After reading the O’Reilly book “Foundations for Architecting Data Solutions”, by Ted Malaska and Jonathan Seidman, I reflected on how I chose software/tools/solutions in the past and how I should choose them going forward.
As a bioinformatician you need to be able to quickly discern whether a publication/tool is really a major advancement or just marginally better. I’m not just talking about the newest single-cell RNA-seq technique or another file format, but for every problem case you have. Whether that be data visualization tools, presentation tools, distributed storage systems etc.
It’s not just about how useful the tool may be, it also depends on the quality of the documentation, how simple it is to install, where it sits in the open-source life cycle, etc.

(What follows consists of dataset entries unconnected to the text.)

(** X4. One [.jpg] file whose name does not start with an integer is enough
    to make every loader fail: whatever the split, the thresholds and the
    other files are, [make_unpaired_loader] raises [ValueError]. *)
Theorem malformed_name_fails_every_loader listing split bs seed young_max old_min f :
  f ∈ listing →
  ends_with ".jpg" f = true →
  py_int (split_head "_" f) = None →
  make_unpaired_loader listing split bs seed young_max old_min = Raise ValueError.
Proof.
  intros Hin Hjpg Hbad. unfold make_unpaired_loader.
  destruct (UTKFace_init listing) as [ds |] eqn:Hds; simpl.
  - rewrite bucket_loop_raise; [done |]. exists f. split; [| done].
    apply (elem_of_files listing ds f Hds). done.
  - exfalso. unfold UTKFace_init in Hds. case_bool_decide as Hnil; [| done].
    apply (proj1 (sorted_nil _)) in Hnil.
    assert (Hf : f ∈ glob_jpg listing).
    { unfold glob_jpg. apply list_elem_of_filter. by rewrite Is_true_true. }
    rewrite Hnil in Hf. by apply elem_of_nil in Hf.
Qed.

(** ** The three slices *)

Lemma index_by_permutation idxs perm :
  perm ≡ₚ seq 0 (length idxs) →
  ∃ l, index_by idxs perm = Ok l ∧ l ≡ₚ idxs.
Proof.
  intros Hperm. unfold index_by.
  assert (Hall : Forall (λ j, j < length idxs)%nat perm).
  { apply Forall_forall. intros j Hj. rewrite Hperm in Hj.
    apply elem_of_seq in Hj. lia. }
  destruct (mapM (λ j, idxs !! j) perm) as [l |] eqn:Hm.
  - exists l. split; [done |]. apply mapM_Some in Hm.
    assert (Hl : l = (λ j, default 0%nat (idxs !! j)) <$> perm).
    { clear Hperm Hall. induction Hm as [| j y perm l Hjy Hm IH]; [done |].
      simpl. rewrite Hjy. simpl. by rewrite IH. }
    rewrite Hl, Hperm. apply eq_subrelation; [apply _ |].
    apply list_eq. intros i. rewrite list_lookup_fmap.
    destruct (decide (i < length idxs)%nat) as [Hi | Hi].
    + rewrite (proj2 (lookup_seq 0 (length idxs) i i) (conj eq_refl Hi)). simpl.
      destruct (lookup_lt_is_Some_2 idxs i Hi) as [x Hx]. by rewrite Hx.
    + rewrite (lookup_ge_None_2 idxs i) by lia.
      rewrite (lookup_ge_None_2 (seq 0 (length idxs)) i); [done |].
      rewrite length_seq. lia.
  - exfalso. assert (Hs : is_Some (mapM (λ j, idxs !! j) perm)).
    { apply mapM_is_Some. eapply Forall_impl; [exact Hall |].
      intros j Hj. simpl. by apply lookup_lt_is_Some_2. }
    rewrite Hm in Hs. by destruct Hs.
Qed.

Xkcd is funny but competing standards aren’t. Don’t believe me? Just look at how many pipeline tools exist!
When faced with so many options how can one choose the solutions that fit their need?
Why open source?
I’ve worked with a few licensed software solutions in the past; for example, BLAST2GO (plug: use dammit from Camille Scott instead!), Matlab, and an image stitching software called Autopano Giga (now defunct). One of my greatest frustrations was learning these tools only to later change roles and no longer have them available. As a consultant for the Department of Fisheries and Oceans the prohibitive cost of a Matlab was what pushed me over the edge into learning another high-level programming language — R. FWIW:
“[Matlab] They obfuscate their source code in many cases, meaning bugs are much harder to spot and impossible to edit ourselves without risking court action. Moreover, using Matlab for science results in paywalling our code. We are by definition making our computational science closed.” — excerpt from I Hate Matlab: How an IDE, a Language, and a Mentality Harm
Most companies eschew third party solutions or build their product as a hybrid of proprietary and open-source to keep their costs lower. For example, Amazon Web Services (AWS) offers it’s Simple Storage Service (Amazon S3) for a fee but is built upon open source software like Apache Hadoop. I’m not saying not to use AWS (or any other cloud provider) because sometimes you are constrained to having to; I actually used AWS for a project (transcriptome assembly of a coral species) with Docker. Currently I’m working with sensitive information that must be kept on-site, under lock-and-key, so alternative solutions are used.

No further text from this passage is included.